È certamente vero che la ricchezza dovrebbe essere maggiormente tassata e che l’evasione fiscale dovrebbe essere perseguita ferocemente, ma se fino ad oggi abbiamo alimentato il ‘furbismo all’italiana’, permettendo l’esportazione di capitali e l’impunità fiscale, perché ci lamentiamo quando siamo chiamati a risponderne? Spero non sia vero quello che è stato affermato nel passato: «non è vero che gli italiani non si possano governare, è inutile farlo!» Spero non sia vero perché continuando così ci stiamo mettendo nelle mani di chi, dotato di capitali esteri, compri le nostre industrie, le sfrutti e porti legalmente nella sua patria di origine gli utili generati, contribuendo così ad affossarci di più e renderci più poveri. Ma cerchiamo di essere meno pessimisti (anche se siamo convinti non si tratti di pessimismo ma di realismo). Speriamo nella capacità di reazione del popolo italiano che possa utilizzare le armi a sua disposizione per modificare lo statu quo, a partire da un sistema elettorale che, cancellati i soli noti, ci doti di quegli ancora ignoti, volenterosi personaggi che antepongano al bene comune ogni altro interesse, che lavorino alacremente per migliorare questa Italia ed ancor più questi italiani. Non ci vorrebbe molto; un esempio lo abbiamo oggi con il ‘governo dei professori’ che, lontani dalla politica ‘urlata’ e pettegola, la stanno interpretando nella sua accezione più valida ed etimologica: quella delle scelte tecniche. Con un difetto: sono italiani con abitudini di vecchio stampo, un po’ inficiati dalla teoria e senza la pellaccia pratica dei grezzi politici (da una parte per fortuna, anche se un pizzico non guasterebbe!), quindi non totalmente adatti a scelte vigorose. Ma non dobbiamo – e, in questo momento, non possiamo – pretendere troppo.
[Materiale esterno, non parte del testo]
(** [Open] keeps the connection it dialled also when the validation of the
    key fails; [Teardown] then closes it, once.  When the dial fails [Open]
    holds no connection and [Teardown] does nothing. *)
Theorem Open_then_Teardown (d : Destination) :
  client d = None ->
  (forall c, exists c',
      (Open d (inl c)).1 = set_client (Some c') d /\
      (Open d (inl c)).2 = (validateKey d c).2 /\
      closed c' = closed c /\ close_answer c' = close_answer c /\
      exists c'',
        Teardown (Open d (inl c)).1 = (set_client (Some c'') d, close_answer c) /\
        closed c'' = S (closed c)) /\
  (forall e,
      Open d (inr e) = (d, Some (ErrWrap "failed to connect redis client: " e)) /\
      Teardown (Open d (inr e)).1 = (d, None)).
Proof.
  intros Hnil. split.
  - intros c. unfold Open. destruct (validateKey d c) as [c' err] eqn:Hv.
    assert (Hc' : closed c' = closed c /\ close_answer c' = close_answer c).
    { revert Hv. unfold validateKey.
      destruct (String.eqb _ ModePubSub); [intros H; injection H as <- _; auto|].
      destruct (String.eqb _ ModeStream); [|intros H; injection H as <- _; auto].
      cbn [conn_Do]. destruct (redis_String _) as [kt [e|]].
      - intros H; injection H as <- _; auto.
      - destruct (negb _ && negb _); intros H; injection H as <- _; auto. }
    destruct Hc' as [Hcl Hca].
    exists c'. cbn [fst snd]. repeat split; try assumption.
    unfold Teardown. cbn [client set_client conn_Close].
    eexists. split; [rewrite Hca; reflexivity|]. cbn. rewrite Hcl. reflexivity.
  - intros e. cbn. unfold Teardown. rewrite Hnil. split; reflexivity.
Qed.

Section WithLibraries.

Variable json_Unmarshal : string -> list (string * jvalue) + error.

Abbreviation payloadToStreamArgs := (Destination.payloadToStreamArgs json_Unmarshal).
Abbreviation Write := (Destination.Write json_Unmarshal).
Abbreviation record_command := (Destination.record_command json_Unmarshal).
Abbreviation first_failure := (Destination.first_failure json_Unmarshal).

(** The arguments that [payloadToStreamArgs] returns without error are the
    members of the decoded object, each name followed by its value, in the
    order of the map's iteration: at least one pair, and twice as many
    arguments as members.  An object without members gives the error "no
    key-value pair received", a payload that does not decode the wrapped
    error of the decoder. *)
Theorem payloadToStreamArgs_pairs (payload : string) :
  match json_Unmarshal payload with
  | inr e =>
    payloadToStreamArgs (Some payload)
    = Ret ([], Some (ErrWrap "invalid json received in payload: " e))
  | inl [] =>
    payloadToStreamArgs (Some payload)
    = Ret ([], Some (ErrNew "no key-value pair received"))
  | inl members =>
    exists args,
      payloadToStreamArgs (Some payload) = Ret (args, None) /\
      length args = 2 * length members /\
      forall j k v,
        members !! j = Some (k, v) ->
        args !! (2 * j) = Some (AStr k) /\ args !! (2 * j + 1) = Some (AJson v)
  end.
Proof.
  unfold Destination.payloadToStreamArgs, Destination.streamArgs_of_bytes.
  cbn [Data_Bytes go_bind].
  destruct (json_Unmarshal payload) as [members|e]; [|reflexivity].
  destruct members as [|m0 rest]; [reflexivity|].
  eexists. split; [reflexivity|].
  generalize (m0 :: rest). clear. intros members. split.
  - induction members as [|kv l IH]; [reflexivity|].
    cbn [flat_map app length] in *. rewrite IH. lia.
  - induction members as [|kv l IH]; intros j k v Hj; [discriminate Hj|].
    destruct j as [|j].
    + injection Hj as ->. split; reflexivity.
    + cbn [flat_map app]. replace (2 * S j) with (S (S (2 * j))) by lia.
      replace (S (S (2 * j)) + 1) with (S (S (2 * j + 1))) by lia.
      cbn [lookup list_lookup]. apply IH. exact Hj.
Qed.

(** In pubsub mode, for records that each carry an After payload, when
    the store accepts every command, [Write] returns the number of records
    and has sent one PUBLISH per record, in order, to the configured key,
    with the bytes of the record's payload as they are.  On a connection
    without [DoContext] the key and the payload go as one argument, the
    argument slice itself. *)
Theorem Write_publishes_payloads (d : Destination) (c : conn) (rec : list record)
    (payloads : list string) :
  client d = Some c ->
  Mode (config d) = ModePubSub ->
  List.map PayloadAfter rec = List.map Some payloads ->
  (forall j, j < length rec -> accepted (answers c (length (sent c) + j)) = true) ->
  exists d' c',
    Write d rec = Ret (d', length rec, None) /\
    client d' = Some c' /\
    sent c'
    = sent c ++
      List.map (fun bytes =>
                  Cmd "PUBLISH"
                    (if with_context c
                     then [AStr (RedisKey (config d)); AStr bytes]
                     else [AArgs [AStr (RedisKey (config d)); AStr bytes]]))
        payloads.
Proof.
  intros Hc Hmode Hpayloads Hacc.
  assert (Hcmd : forall r bytes,
             PayloadAfter r = Some bytes ->
             record_command d c r
             = Some (Cmd "PUBLISH"
                       (if with_context c
                        then [AStr (RedisKey (config d)); AStr bytes]
                        else [AArgs [AStr (RedisKey (config d)); AStr bytes]]))).
  { intros r bytes Hb. unfold Destination.record_command. rewrite Hb, Hmode. reflexivity. }
  assert (Hpay : forallb has_payload rec = true).
  { clear -Hpayloads. revert payloads Hpayloads.
    induction rec as [|r rest IH]; intros [|b bs] H; try discriminate H; [reflexivity|].
    cbn [List.map] in H. injection H as Hr Hrest.
    cbn [forallb]. unfold has_payload at 1. rewrite Hr. exact (IH bs Hrest). }
  assert (Hsome : forall j r, rec !! j = Some r -> exists bytes, PayloadAfter r = Some bytes).
  { intros j r Hj. apply list_elem_of_lookup_2 in Hj.
    rewrite forallb_forall in Hpay. apply list_elem_of_In, Hpay in Hj.
    unfold has_payload in Hj. destruct (PayloadAfter r); [eexists; reflexivity|discriminate]. }
  assert (Hnone : first_failure d c (length (sent c)) rec = None).
  { apply first_failure_None. intros j r Hj. unfold Destination.applies.
    destruct (Hsome j r Hj) as [bytes Hb]. rewrite (Hcmd r bytes Hb).
    apply Hacc. apply lookup_lt_Some in Hj. exact Hj. }
  assert (Hcont : continues d c d c) by (repeat split; assumption).
  pose proof (Write_pubsub_counts json_Unmarshal d c rec Hmode Hpay 0 d c Hcont) as H.
  rewrite Hnone in H. destruct H as (d' & c' & Hrun & Hcont' & Hs).
  exists d', c'. unfold Destination.Write. rewrite Hmode.
  change (String.eqb ModePubSub ModePubSub) with true. cbn iota.
  rewrite Hrun. cbn [go_bind].
  split; [reflexivity|]. split; [apply Hcont'|].
  rewrite Hs. f_equal. clear -Hcmd Hpayloads. revert payloads Hpayloads.
  induction rec as [|r rest IH]; intros [|b bs] H; try discriminate H; [reflexivity|].
  cbn [List.map] in H. injection H as Hr Hrest.
  cbn [omap list_omap List.map]. rewrite (Hcmd r b Hr), (IH bs Hrest). reflexivity.
Qed.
Dovremmo avere la capacità di cambiare, dotandoci di quattro testi unici: civile, penale, amministrativo e fiscale, di una nuova legge elettorale che contempli un numero decisamente inferiore di parlamentari (gente nuova e giovane), ma ancor di più la volontà di cambiare il nostro atteggiamento mentale nei confronti della nostra appartenenza: uno spirito autenticamente nazionale a difesa degli interessi di tutti. Saremo davvero capaci di questo?